Coffen stuck a fork in the jar and impaled a nectarine, then took a bite off it. Vinegary juice dripped down his hand and wrist, which he licked off, running his tongue all over his forearm.
“Fancy manners,” she said.
“We’re out of paper towels.”
“Bon appétit, I guess.”
“Bon appétit,” he parroted back.
“Sorry I can’t cook right now.”
“These are good.”
“I’ll get it together soon.”
“Want some?” Coffen held his nectarine-on-a-fork out to her, offering it with a hopeful smile. And it was a sincere expression. He meant that smile. The American Medical Association might not have pimped this skewered nectarine dinner as a rounded meal, but Coffen could not have cared less: These were happy memories, the two of them together on the beach chairs in the garage.
Happy memories don’t have to be of happy times.

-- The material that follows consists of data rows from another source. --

(* ===== verification/IOManager.v ===== *)
(** * The IO manager (src/qslary/net/IOManager.h, IOManager.cc)

    The part [IOManager] adds to the scheduler: the callbacks registered per
    descriptor and the calls it makes on its epoll instance. What the kernel
    answers is an input: the results of [epoll_wait], in order. *)
From stdpp Require Import base list gmap.
From Stdlib Require Import ZArith Lia.
From S2P Require Import Prelude CLib Fiber Scheduler.
Open Scope Z_scope.

Definition EPOLLIN : Z := 1.
Definition EPOLLOUT : Z := 4.
Definition EPOLLERR : Z := 8.
Definition EPOLLHUP : Z := 16.

Definition has_bit (events mask : Z) : bool := negb (Z.land events mask =? 0).

Inductive ctl : Set := EPOLL_CTL_ADD | EPOLL_CTL_MOD.

Section types.
Context {T : Type}.

Record FdCallback : Type := mkFdCallback {
  concernRead : bool;
  concernWrite : bool;
  readCallback_ : option T;
  writeCallback_ : option T
}.

(** [epoll_calls] are the calls of [epoll_ctl] with their events, [wakeup_writes]
    the writes to [mWakeupFd]. A result of [epoll_wait] is an error ([None]) or
    the events, none on a timeout. *)
Record IOState : Type := mkIO {
  mFdGroups : gmap Z FdCallback;
  pendingEventCount_ : Z;
  mWakeupFd : Z;
  epoll_calls : list (ctl * Z * Z);
  wakeup_writes : nat;
  epoll_results : list (option (list (Z * Z)))
}.

Definition set_groups (m : IOState) (g : gmap Z FdCallback) : IOState :=
  mkIO g (pendingEventCount_ m) (mWakeupFd m) (epoll_calls m) (wakeup_writes m) (epoll_results m).
Definition epoll_ctl (m : IOState) (op : ctl) (fd events : Z) : IOState :=
  mkIO (mFdGroups m) (pendingEventCount_ m) (mWakeupFd m) (epoll_calls m ++ [(op, fd, events)])
    (wakeup_writes m) (epoll_results m).
Definition set_count (m : IOState) (n : Z) : IOState :=
  mkIO (mFdGroups m) n (mWakeupFd m) (epoll_calls m) (wakeup_writes m) (epoll_results m).
Definition set_results (m : IOState) (l : list (option (list (Z * Z)))) : IOState :=
  mkIO (mFdGroups m) (pendingEventCount_ m) (mWakeupFd m) (epoll_calls m) (wakeup_writes m) l.
Definition write_wakeup (m : IOState) : IOState :=
  mkIO (mFdGroups m) (pendingEventCount_ m) (mWakeupFd m) (epoll_calls m) (S (wakeup_writes m))
    (epoll_results m).

(** [UpdateEpoll] *)
Definition UpdateEpoll (m : IOState) (fd events : Z) : IOState :=
  match mFdGroups m !! fd with
  | None =>
      let m := set_groups m (<[fd := mkFdCallback false false None None]> (mFdGroups m)) in
      epoll_ctl m EPOLL_CTL_ADD fd events
  | Some _ => epoll_ctl m EPOLL_CTL_MOD fd events
  end.

(** [mFdGroups[fd]->...= ...] of an entry that exists *)
Definition update_group (m : IOState) (fd : Z) (g : FdCallback -> FdCallback) : outcome IOState :=
  let! x := deref (mFdGroups m !! fd) in Ret (set_groups m (<[fd := g x]> (mFdGroups m))).

Definition AddReadEvent (m : IOState) (fd : Z) (cb : option T) : outcome (bool * IOState) :=
  let! m := update_group (UpdateEpoll m fd EPOLLIN) fd
    (fun x => mkFdCallback true (concernWrite x) cb (writeCallback_ x)) in
  Ret (true, m).

Definition AddWriteEvent (m : IOState) (fd : Z) (cb : option T) : outcome (bool * IOState) :=
  let! m := update_group (UpdateEpoll m fd EPOLLOUT) fd
    (fun x => mkFdCallback (concernRead x) true (readCallback_ x) cb) in
  Ret (true, m).

Definition CancelReadEvent (m : IOState) (fd : Z) : bool * IOState :=
  match mFdGroups m !! fd with
  | Some x =>
      if concernRead x then
        (true, set_groups m (<[fd := mkFdCallback false (concernWrite x) (readCallback_ x)
                                       (writeCallback_ x)]> (mFdGroups m)))
      else (true, m)
  | None => (true, m)
  end.

Definition CancelWriteEvent (m : IOState) (fd : Z) : bool * IOState :=
  match mFdGroups m !! fd with
  | Some x =>
      if concernWrite x then
        (true, set_groups m (<[fd := mkFdCallback (concernRead x) false (readCallback_ x)
                                       (writeCallback_ x)]> (mFdGroups m)))
      else (true, m)
  | None => (true, m)
  end.

(** [CancelReadEvent(fd) && CancelWriteEvent(fd)] *)
Definition CancelAll (m : IOState) (fd : Z) : bool * IOState :=
  let '(b, m) := CancelReadEvent m fd in
  if b then CancelWriteEvent m fd else (false, m).

(** [erase] of the end iterator is undefined. *)
Definition DelFileDesc (m : IOState) (fd : Z) : outcome (bool * IOState) :=
  match mFdGroups m !! fd with
  | Some _ => Ret (true, set_groups m (delete fd (mFdGroups m)))
  | None => Fault Undefined
  end.

(** The inner loop of [Idle] calls [epoll_wait] until it does not return 0. *)
Fixpoint epoll_wait_loop (l : list (option (list (Z * Z)))) :
    option (list (Z * Z) * list (option (list (Z * Z)))) :=
  match l with
  | [] => None
  | Some [] :: l => epoll_wait_loop l
  | Some events :: l => Some (events, l)
  | None :: l => Some ([], l)
  end.
End types.
Arguments FdCallback : clear implicits.
Arguments IOState : clear implicits.

Section manager.
Context {T : Type}.
Abbreviation IOManager := (Scheduler T (IOState T)).
Implicit Types s : IOManager.

(** [IOManager::Wakeup] *)
#[export] Instance IOManager_wakeups : Wakeups T (IOState T) := {
  Wakeup s := if hasIdleThreads s then s else set_derived s (write_wakeup (derived s))
}.

(** [FdCallback::TriggerEvent]: the number of callbacks scheduled *)
Definition TriggerEvent s (x : FdCallback T) (events : Z) : Z * IOManager :=
  let '(n, s) :=
    if concernRead x && has_bit events EPOLLIN
    then (1, scheduler s (Task <$> readCallback_ x)) else (0, s) in
  if concernRead x && has_bit events EPOLLOUT
  then (n + 1, scheduler s (Task <$> writeCallback_ x)) else (n, s).

(** The bits of an error or hang-up stand for both directions. *)
Definition event_bits (events : Z) : Z :=
  if has_bit events (Z.lor EPOLLERR EPOLLHUP) then Z.lor events (Z.lor EPOLLIN EPOLLOUT) else events.

(** [ProcessFdEvent]: [operator[]] of a missing entry gives a null pointer. *)
Definition ProcessFdEvent s (event : Z * Z) : outcome IOManager :=
  let '(fd, events) := event in
  let! x := deref (mFdGroups (derived s) !! fd) in
  let '(num, s) := TriggerEvent s x (event_bits events) in
  Ret (set_derived s (set_count (derived s) (u64 (pendingEventCount_ (derived s) - num)))).

Fixpoint process_events s (events : list (Z * Z)) : outcome IOManager :=
  match events with
  | [] => Ret s
  | event :: events =>
      if event.1 =? mWakeupFd (derived s) then process_events s events
      else let! s := ProcessFdEvent s event in process_events s events
  end.

(** One round of [IOManager::Idle], up to its [swapOut]. *)
Definition IOManager_Idle s : outcome (option IOManager) :=
  match epoll_wait_loop (epoll_results (derived s)) with
  | None => Ret None
  | Some (events, rest) =>
      let! s := process_events (set_derived s (set_results (derived s) rest)) events in
      let '(cur, st) := GetThreadCurrentFiber (store s) in
      let! st := swapOut st cur (Suspended []) in
      Ret (Some (set_store s st))
  end.

#[export] Instance IOManager_virtuals : Virtuals T (IOState T) := { Idle := IOManager_Idle }.

(** [IOManager::IsClean] with the local [timeout] it passes *)
Definition IOManager_IsClean_of s (timeout : Z) : bool :=
  (timeout =? u64 (-1)) && (pendingEventCount_ (derived s) =? 0) && IsClean s.
Definition IOManager_IsClean s : bool := IOManager_IsClean_of s 0.

(** The constructor: the wake-up descriptor, then the timer's. *)
Definition new_IOState (wakeup_fd timer_fd : Z) (handleRead : T)
    (results : list (option (list (Z * Z)))) : outcome (IOState T) :=
  let m := epoll_ctl (mkIO ∅ 0 wakeup_fd [] 0 results) EPOLL_CTL_ADD wakeup_fd EPOLLIN in
  let! r := AddReadEvent m timer_fd (Some handleRead) in Ret r.2.
End manager.

(** ** Examples *)
Definition example_io (results : list (option (list (Z * Z)))) : IOState nat :=
  match new_IOState 3 4 7%nat results with
  | Ret m => match AddReadEvent m 9 (Some 8%nat) with Ret (_, m) => m | Fault _ => m end
  | Fault _ => mkIO ∅ 0 0 [] 0 []
  end.
Example timer_event_schedules :
  match run_steps (fun t : nat => [Emit (Z.of_nat t)]) 3
          (run_begin (start (new_Scheduler 0 0 (example_io [Some []; Some [(3, 1); (4, 1); (9, 16)]])))) with
  | Ret (Next s) => emitted s = [7; 8] /\ pendingEventCount_ (derived s) = 2 ^ 64 - 3
  | _ => False
  end.
Proof. vm_compute. done. Qed.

Bob’s mom took the forked nectarine back from him and bit a small bite, mostly nibbling skin. “Bon appétit,” she said again. “The chef highly recommends it. The chef has guests from all over the country come to dine on this delicacy.”
“You already said that.”
“Oh.”
“Will I see Dad again?”
“Now I remember saying that. Sorry.”
“Will I see him soon?”
“My mind is jumpy right now.”
“When?”
“He’ll come to his senses. You don’t leave your family. He knows that. Everyone knows that.” Coffen’s mom smiled at him without much conviction. Then she added, “For our next course, can we have a plum? I’m in the mood for something sweeter. I didn’t already tell you that, did I? I’d hate to think I’m retreading all my material tonight.” She handed the stabbed nectarine back to Bob.
Obviously, he didn’t want to go to the fridge and fetch a jarred plum, the fruit that reminded him of harvested hearts. But the idea of getting his mom what she wanted was more important to him. She needed to eat. Eleven
pounds was too much weight to lose. A bite of cherries and a nibble on nectarine skin was no way for her to take care of herself.
Coffen peeked in and grabbed the jar. He was able to open this one on his own, the seal popping. Then he lodged a fork in the heart and handed it to her.